Friday, June 26, 2009

#PLM > Managing Projects with PLM

The PLM has been brought on the market by CAD vendors. By extension, it became not only the management of product data but also the management of the process that drive the product definition.

Some will use Microsoft project (or similar tools like PSNext), some will prefer excel (the most extreme case I have seen is managing project plans with PowerPoint presentation...).
Project process that involves only the engineers. Marketing, Sales, Suppliers, Quality,... all the department of the company can be concerned.

How PLM would help?

1 - Have a centralize information
"The single version of the truth".... the motto of PLM consultant. This is the first key. Find the right information and easily.

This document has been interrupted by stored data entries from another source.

Lemma checked_bytes : Forall byte (ustar_front m ++ replicate 8 32 ++ ustar_back m).
Proof.
  assert (byte 0 ∧ byte 32 ∧ byte 48 ∧ byte 53) as (H0 & H32 & H48 & H53) by (unfold byte; lia).
  unfold ustar_front, nul_padded, ustar_back. rewrite !Forall_app.
  split_and!; try apply replicate_bytes; try apply digits_bytes; try by repeat constructor.
  - eapply Forall_impl; [apply name_ascii|]. unfold ascii_byte, byte. lia.
  - apply Forall_singleton. by destruct (m_directory m).
Qed.

Lemma header_checksum : header_sum (ustar_header m) = readOctal (ustar_header m) 148 8.
Proof.
  set (n := byte_sum (ustar_front m ++ replicate 8 32 ++ ustar_back m)).
  assert (Hsum : header_sum (ustar_header m) = n).
  { unfold header_sum, ustar_header.
    rewrite <- front_length at 1. rewrite take_app_length.
    assert (E : drop 156 (ustar_front m ++ (octal_digits 6 n ++ [0; 32]) ++ ustar_back m) =
                ustar_back m).
    { rewrite app_assoc. replace 156%nat with
        (length (ustar_front m ++ octal_digits 6 n ++ [0; 32]))
        by (rewrite !length_app, front_length, octal_digits_length; done).
      apply drop_app_length. }
    fold n. by rewrite E. }
  rewrite Hsum. symmetry. pose proof (byte_sum_bound _ checked_bytes) as Hn. fold n in Hn.
  rewrite !length_app, front_length, back_length, length_replicate in Hn. simpl in Hn.
  apply (readOctal_digits _ 148 6 n [32]); [lia|simpl; lia|unfold MAX_SAFE_INTEGER; lia|].
  unfold ustar_header. fold n. apply subarray_middle; [apply front_length|].
  rewrite length_app, octal_digits_length. done.
Qed.

Lemma header_not_zero : is_zero_block (ustar_header m) = false.
Proof.
  unfold is_zero_block. apply andb_false_iff. right.
  destruct (forallb (Z.eqb 0) (ustar_header m)) eqn:E; [|done].
  rewrite forallb_true in E. exfalso.
  assert (Hin : 117 ∈ ustar_header m).
  { unfold ustar_header, ustar_back. rewrite !elem_of_app. do 2 right. right. right. left. left. }
  by specialize (E 117 Hin).
Qed.

Lemma payload_length : Z.of_nat (length (ustar_payload m)) = data_blocks size.
Proof.
  unfold ustar_payload. rewrite length_app, length_replicate. fold size.
  assert (size ≤ data_blocks size).
  { unfold data_blocks. pose proof (Z.div_mod (size + 511) 512).
    pose proof (Z.mod_pos_bound (size + 511) 512). lia. }
  lia.
Qed.
End Member.

(** *** Reading back an archive *)

(** The budget allows the member after the entries that were found. *)
Definition allowed_next (budget : ContentBudget) (s : Scan) (m : tar_member) : Prop :=
  u_lower (m_name m) ∉ seenNamesLower s ∧
  (m_directory m = false → Z.of_nat (length (m_content m)) ≤ maxFileBytes budget) ∧
  total s + sizeBytes (entry_of m) ≤ maxTotalBytes budget ∧
  Z.of_nat (length (found s ++ [entry_of m])) ≤ maxFiles budget ∧
  Z.max (depth s) (depth_of (entry_of m)) ≤ maxDepth budget.

Definition after_member (s : Scan) (m : tar_member) : Scan := {|
  found := found s ++ [entry_of m];
  sawFirstZeroBlock := sawFirstZeroBlock s; sawSecondZeroBlock := sawSecondZeroBlock s;
  seenNamesLower := u_lower (m_name m) :: seenNamesLower s;
  offset := offset s + 512 + length (ustar_payload m);
  total := total s + sizeBytes (entry_of m);
  depth := Z.max (depth s) (depth_of (entry_of m))
|}.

2 - Gather Project Document
Your PLM implementation should allow you to have a workspace for the project team. This workspace should be controllable in term of access. Globalized team love that...

3 - Manage Tasks and people
Of course, you need to be able to define tasks. But more than the definition, you should be able to distribute the work and follow the advancement of each task. How? Not by simply giving the approximative percentage of completion but with a standardize life cycle (i.e. In Work -> Review -> Complete).
Assigning people the task and identifying the responsible with allow you to have a smother process.

4 - Manage Deliverable
In a company I see 3 types of documents:
  • Product Documents: Valid all the life of the product (specifications, user guides, ...)
  • Project Documents: Valid only during the project phase (Expenses, Project Finances, ...)
  • Enterprise Documents: Separated from the rest, they define the way the company operates (Quality, Process documents, norms,...)
Deliverable are of the two first kind. Product Document will be related to the product structure, Project to the workspace structure, but both need to be attached to the task in order to facilitate the review and the search for documents.
With the usual tools this is what you cannot do.

5 - Manage the risks
Managing a project without a strong management of risk... is a big risk :). Having the risk management very close to your project allow you to have a better identification of what may go wrong. It ensure you to track the risk mitigation.

6 - Review Dashboard
With all the information in one system (or several, from the moment your PLM implementation gets the information it needs), you can get very easily consolidated dashboards.

I think these 6 points justify the need for a centralized data. system. Of course you can extend that view to Project Quality (6-sigma), to Project Financial, to manage resource, to enter actual hours, have project templates... but that's another story.

Project management is a great entry point for a PLM approach. Because it involves everyone. Because you can limit the change and then the reluctance to change.